Wenn der Betrieb in Dortmunds Fußballligen wieder startet, wird das Pappelstadion am Fränkischen Friedhof, auf dem Westfalia Wickede spielt, in ganz neuem Licht erstrahlen. Der Verein hat in den vergangenen Tagen eine neue LED-Fluchtlichtanlage erhalten.

Drei Mitarbeiter der Bochumer Firma Gerken waren damit beschäftigt, an den acht Masten (sechs für den großen Platz, zwei für das Kleinfeld daneben) die Lampen auszutauschen. Mitarbeiter Marek Kalamarz erläutert Details: Die Masten verbinden sich per WLAN, also kabellos, mit der Steuereinheit im Vereinsheim. Dieser Kontakt funktioniert bis zu einer Entfernung von 200 Metern. Allerdings reiche es schon aus, wenn ein einziger Mast das Signal empfängt. Er verbindet sich dann selbstständig mit den anderen Masten.
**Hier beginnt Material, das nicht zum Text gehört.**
(** [json.dumps(..., ensure_ascii=False)] with sorted members, and
    [_payload_digest]. *)
Definition utf8_quoted (s : string) : string :=
  String CanonicalJson.QUOTE (CanonicalJson.escape s ++ CanonicalJson.one CanonicalJson.QUOTE).
Fixpoint dumps_utf8 (v : pyval) : string :=
  match v with
  | PNone => "null"
  | PBool b => if b then "true" else "false"
  | PInt n => CanonicalJson.str_int n
  | PFloat f => json_float f
  | PStr s => utf8_quoted s
  | PList l => "[" ++ separated "," (List.map dumps_utf8 l) ++ "]"
  | PDict d =>
      "{" ++ separated "," (merge_sort member_le
        (List.map (fun kv => (kv.1, utf8_quoted kv.1 ++ ":" ++ dumps_utf8 kv.2)) d)).*2 ++ "}"
  end.
Definition payload_digest (c : claims) : string := "sha-256:" ++ sha256_hex (dumps_utf8 (PDict c)).

(** The [MissionPassport.from_dict] call of the loader, with [__post_init__];
    [_normalize_cwd] is that of the passport. *)
Definition passport_of (c : claims) : mx mission_passport :=
  let mission := py_str (get_or "mission" (get_or "mission_id" (py_get "jti" c) c) c) in
  allowed ← list_of (get_or "allowed_tools" (get_or "allowed_tool_classes" (PList []) c) c);
  forbidden ← list_of (get_or "forbidden_tools" (PList []) c);
  scope ← legacy_resource_scope (py_get "resource_scope" c) (py_get "resource_policies" c);
  calls ← int_or chain_invalid (get_or "max_tool_calls" (PInt 50) c);
  e ← int_or chain_invalid (py_get "exp" c);
  i ← int_or chain_invalid (py_get "iat" c);
  duration ← int_or chain_invalid (get_or "max_duration_s" (PInt (Z.max 1 (e - i))) c);
  (* a policy that is neither empty nor a dict has no [get] *)
  depth0 ← match or_else (py_get "delegation_policy" c) (PDict []) with
           | PDict d => Ok (get_or "max_depth" (PInt 0) d)
           | _ => Raise MissionOther
           end;
  let delegation := truthy (get_or "delegation_allowed" (PBool (truthy depth0)) c) in
  depth ← int_or chain_invalid (get_or "max_delegation_depth" depth0 c);
  risk ← match dget "risk_budget" c with
         | None => Ok None
         | Some (PDict d) => Ok (Some d)
         | Some _ => Raise chain_invalid
         end;
  cwd ← match py_get "cwd" c with
        | PNone => Ok None
        | PStr s => match normalize_cwd (Some s) with Ok o => Ok o | Raise _ => Raise chain_invalid end
        | _ => Raise chain_invalid
        end;
  raise_if existsb (fun v => py_eq_str v UNRESTRICTED_RESOURCE_SCOPE_PATTERN) scope
           && negb (match scope with [v] => py_eq_str v UNRESTRICTED_RESOURCE_SCOPE_PATTERN | _ => false end) with chain_invalid ;;
  Ok (MissionPassport mission allowed forbidden scope calls duration delegation depth (py_get "parent_jti" c) cwd risk).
Neue Anlage verbraucht viel weniger Strom als die alte

Die LED-Leuchten verbrauchen durch ihre niedrigere Wattzahl weniger Strom als die alte Anlage, und weil die Lampen dimmbar sind, kann der Verein zusätzlich sparen. Im Trainingsbetrieb reichen 65 Prozent der maximalen Strahlkraft.

Solche Hütchen dienen der Bochumer Fachfirma als Messpunkte zur optimalen Ausrichtung der neuen LED-Strahler.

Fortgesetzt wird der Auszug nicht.